Как-то, вскоре после четвёртой свадьбы и описанной много раньше покупки невероятного количества бразильского кофе, на полётах со мной изъявила желание поговорить Люда, очень миловидная официантка лётной столовой, жена техника из нашей эскадры. Я знал, что её мужу вчера кофе не досталось. Людочка слыла известной защитницей справедливости по отношению к своему мужу и умела слухи о вопиющей несправедливости вкладывать в уши комэска, а то и комполка, во время приёма теми пищи в лётной столовой, вместе с блюдами. Я уже заготовил фразу, которая должна была пресечь посягательства на мой кофе, и тут же её произнёс, вместо «Здрасьте»: «Кофе не дам! Моё!» На что Людочка только фыркнула: «Какой там кофе?» Я удивился, какое у Людочки, кроме кофе, может быть ко мне дело. Для меня официантки даже из технической столовой казались недосягаемыми богинями, а тут – из лётной. Людочка рассказала, что к её подруге приезжает в гости двоюродная сестра. Я спросил:

– Ну?

– Ты что, тупой? Нужно её развлечь.

– Ты о плотской любви?

– Фу, дурак!

– А чем в гарнизоне можно развлечь? Вечером по Централи выгулять?

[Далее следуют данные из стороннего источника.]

(** The byte [n] places from the least significant one. *)
Lemma bigEndianByteAt_spec x n :
  0 <= n → bz (bigEndianByteAt x n) = (Z.abs x / 256 ^ n) mod 256.
Proof.
  intros Hn. unfold bigEndianByteAt. change (Z.of_nat wordBytes) with 8.
  pose proof (Z.div_mod n 8 ltac:(lia)) as Hdm. pose proof (Z.mod_pos_bound n 8 ltac:(lia)).
  assert (0 <= n / 8) by (apply Z.div_pos; lia).
  assert (256 ^ n = 2 ^ (64 * (n / 8)) * 2 ^ (8 * (n mod 8))) as Hp.
  { change 256 with (2 ^ 8). rewrite <- Z.pow_mul_r, <- Z.pow_add_r by lia. f_equal. lia. }
  rewrite Hp, <- Z.div_div by (try apply Z.pow_nonzero; try apply Z.pow_pos_nonneg; lia).
  rewrite Bits_lookup, Z2Nat.id by lia. case_decide as Hi.
  - rewrite bz_zb, Z.shiftr_div_pow2 by lia. set (y := Z.abs x / 2 ^ (64 * (n / 8))).
    assert (2 ^ 64 = 2 ^ (8 * (n mod 8)) * 256 ^ (8 - n mod 8)) as H64.
    { change 256 with (2 ^ 8). rewrite <- Z.pow_mul_r, <- Z.pow_add_r by lia. f_equal. lia. }
    pose proof (Z.pow_pos_nonneg 2 (8 * (n mod 8))). pose proof (Z.pow_pos_nonneg 256 (8 - n mod 8)).
    rewrite H64, Z.rem_mul_r by lia. set (P := 2 ^ (8 * (n mod 8))) in *.
    rewrite (Z.mul_comm P), Z.div_add by lia.
    rewrite (Z.div_small (y mod _)) by (apply Z.mod_pos_bound; lia). rewrite Z.add_0_l.
    replace (8 - n mod 8) with (Z.succ (7 - n mod 8)) by lia. rewrite Z.pow_succ_r by lia.
    pose proof (Z.pow_pos_nonneg 256 (7 - n mod 8)).
    rewrite Z.rem_mul_r by lia. rewrite (Z.mul_comm 256), Z.mod_add, Z.mod_mod by lia. done.
  - rewrite <- (Z2Nat.id (n / 8)) by lia. rewrite (Bits_beyond x) by lia.
    by rewrite Z.div_0_l by (apply Z.pow_nonzero; lia).
Qed.

Lemma Byte_at_spec x padlength n :
  0 <= n < padlength → bz (Byte_at x padlength n) = (Z.abs x / 256 ^ (padlength - 1 - n)) mod 256.
Proof. intros H. unfold Byte_at. zcases; [lia|]. apply bigEndianByteAt_spec. lia. Qed.

(** ** Lemmas: checked arithmetic *)

Lemma SafeAdd_spec x y :
  is_uint64 x → is_uint64 y →
  SafeAdd x y = if x + y <=? MaxUint64 then (x + y, false) else (x + y - 2 ^ 64, true).
Proof.
  unfold is_uint64, SafeAdd, MaxUint64, uint64. intros. zcases; try lia.
  - rewrite <- (Z.mod_add _ (-1)) by lia. by rewrite Z.mod_small by lia.
  - by rewrite Z.mod_small by lia.
Qed.

Lemma SafeMul_spec x y :
  is_uint64 x → is_uint64 y →
  SafeMul x y = if x * y <=? MaxUint64 then (x * y, false) else (uint64 (x * y), true).
Proof.
  unfold is_uint64, SafeMul, MaxUint64. intros Hx Hy.
  destruct (Z.eqb_spec x 0) as [->|Hx0]; [done|].
  destruct (Z.eqb_spec y 0) as [->|Hy0]; [by rewrite Z.mul_0_r|]. simpl.
  pose proof (Z.div_mod (2 ^ 64 - 1) x ltac:(lia)).
  pose proof (Z.mod_pos_bound (2 ^ 64 - 1) x ltac:(lia)).
  zcases; try (exfalso; nia); try done. rewrite uint64_id; [done|]. unfold is_uint64. nia.
Qed.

– Давай для начала попьём кофе.

Это выглядело вполне прилично и безобидно. Договорились на завтра на девять утра, полёты во вторую смену с одиннадцати. На утро я бессовестно проспал. Но мимо Люды на обеде на старте не пройдёшь:

– Что же ты?

– Проспал. Давай завтра.

– Она сегодня ночью уезжает.

– Ну тогда только сегодня вечером.

– Так полёты же!

– А вдруг отобьют.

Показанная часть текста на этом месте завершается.